Four of our five severely affected probands with the homozygous R124H mutation, all of whom were the offspring of consanguineous parents, underwent keratoplasty before the age of 16 because of the early onset and rapid progression of the disease. Corneal deposits reappeared less than a year after surgery and the disease showed unusually rapid progression. These homozygous patients therefore required additional keratoplasties. However, recurrent disease was not as progressive after additional keratoplasties were performed when they were in their 40s or 50s. The brother, parents, and affected grandparents of case 1 were heterozygous for the R124H mutation. Her unaffected sister lacked this mutation. Keratoepithelin is a secretory protein and is expressed on the extracellular surface of the corneal epithelium.14 The mutant homozygous offspring developed a greater number of corneal deposits than her heterozygous parents with this autosomal dominant disease. This observation suggests that the phenotype of the corneal manifestations depends on the dose effect of the mutant gene. Previous reports have described severely affected patients with early onset GCD who were the offspring of consanguineous parents, although these reports did not fully describe the condition of the corneas of the parents.2 5 8 9 In only a few families were both parents reportedly affected.6 7Because most heterozygous parents with this corneal dystrophy do not have visual symptoms until the fifth decade of life, diagnosis cannot be based on subjective symptoms, but rather requires a slit lamp examination.

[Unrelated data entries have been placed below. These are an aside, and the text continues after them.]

(** ** Property *)

(** C14. Registering a disk returns, whatever the disk holds, although it registers
    the partitions of the disk in turn.  It fails and changes nothing, or the
    disk is put on the list and in front of it devices of partitions, each with
    the first sector, the length and the type that an entry of the MBR, or of the
    table that the GPT header points to, gives; the table of devices stays
    well-formed: no name twice, no more than 16 devices, each partition of an MBR
    inside its disk, each descriptor in its own block of the heap.  No disk is
    written. *)
Theorem block_register_correct s C B G L d x :
  blk_ok s C B G L → bk_devs s !! d = Some x → disk_ok d x → d ∉ L →
  ∃ r s' B' L', block_register (Some d) s = Some (r, s') ∧ blk_ok s' C B' G L' ∧ B ⊆ B' ∧ same_data s s' ∧
    ((r ≠ 0 ∧ s' = s ∧ L' = L) ∨
     (r = 0 ∧ ∃ ps, L' = ps ++ d :: L ∧ ∀ e, e ∈ ps → ∃ p part, e = part_device p ∧
        bk_parts s' !! p = Some part ∧ from_table d (dd_data (bk_disks s) d) (bd_sector_size x) part)).
Proof.
  intros Hok Hx Hdk Hd. set (R := λ r s', ∃ B' L', blk_ok s' C B' G L' ∧ B ⊆ B' ∧ same_data s s' ∧
    ((r ≠ 0 ∧ s' = s ∧ L' = L) ∨
     (r = 0 ∧ ∃ ps, L' = ps ++ d :: L ∧ ∀ e, e ∈ ps → ∃ p part, e = part_device p ∧
        bk_parts s' !! p = Some part ∧ from_table d (dd_data (bk_disks s) d) (bd_sector_size x) part))).
  assert (wp (block_register (Some d)) R s) as Hwp; last first.
  { destruct (wp_elim _ _ _ Hwp) as (r & s' & Hrun & B' & L' & ?). by exists r, s', B', L'. }
  assert (∀ r, r ≠ 0 → R r s) as Hfail.
  { intros r Hr. exists B, L. split_and!; [done|done|by intros e t|by left]. }
  destruct (last (bd_name x)) as [c|] eqn:Hlast; last first.
  { unfold block_register. cbn [block_register_n]. wp_step. apply (rd_dev_wp _ _ x); [done|]. rewrite Hlast. by apply wp_ret, Hfail. }
  unfold block_register. apply (register_wp 1 s C B G L d x c); [done..|].
  intros s1 Hok1 [E1 E2 E3 E4 E5] _. destruct (is_digit c).
  { exists B, (d :: L). split_and!; [done|done|intros e t; by rewrite E2|]. right. split; [done|]. exists []. split; [done|set_solver]. }
  destruct (core_lookup _ _ _ _ E5 Hx) as (x1 & Hx1 & Ex).
  apply (partition_scan_wp 0 s1 C B G (d :: L) d x1); [done|split_and!; [done|by eapply core_disk|by left]|].
  assert (bd_sector_size x1 = bd_sector_size x) as -> by (unfold dev_core in Ex; congruence).
  rewrite E2. intros r s2 B2 L2 Hok2 [S1 S2 S3 S4 S5 S6]. exists B2, L2. split_and!; [done|done| |by right].
  intros e t. by rewrite S1, E2.
Qed.
End reg.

The severe form of juvenile GCD has mainly been reported in Japan.2 9 15-18 The appearance of the cornea in these reported cases in the patient’s first decade of life resembled the cornea of cases 1 and 2 in this study. In most cases, the patients’ parents were consanguineous. Two or three generations ago, consanguineous marriages were not rare in Japan. Three of our five patients were over the age of 50 years. In a previous mutational analysis of the BIGH3 gene in Japanese patients with stromal corneal dystrophies, only a homozygous R124H mutation was observed in patients with ACD, and not in those with lattice corneal dystrophy type 1 (LCD1).11 This observation reflects the fact that most heterozygous individuals with the R124H mutation do not have visual symptoms in the second or third decade of life. Thus, because individuals with ACD have no visual symptoms until at least their 40s, a consanguineous marriage is a possibility.
ACD exhibits clinical and histological features of both GCD and LCD1.19-22 Previous reports of individuals with GCD have described amyloid deposits in the corneas of older patients,23 24 and it has been suggested that amyloid deposits develop late in the course of GCD.20 21 24Amyloid deposits were not detected in corneal specimens obtained from case 1 at 10 and 20 years of age. Case 1 showed similar clinical and histological features to previously described young patients with superficial variant GCD,2 7-9 which is consistent with the theory that amyloid deposits rarely appear in the first or second decade of life in patients with ACD.
Molecular genetic analysis has shown that the R124H mutation cosegregates with the phenotype of ACD in the heterozygous state, whereas it causes a superficial juvenile variant form in the homozygous state. Our results indicate that direct corneal examination and histological study may be insufficient to establish a definite diagnosis of these corneal conditions and that analysis of mutations of the keratoepithelin gene may be required.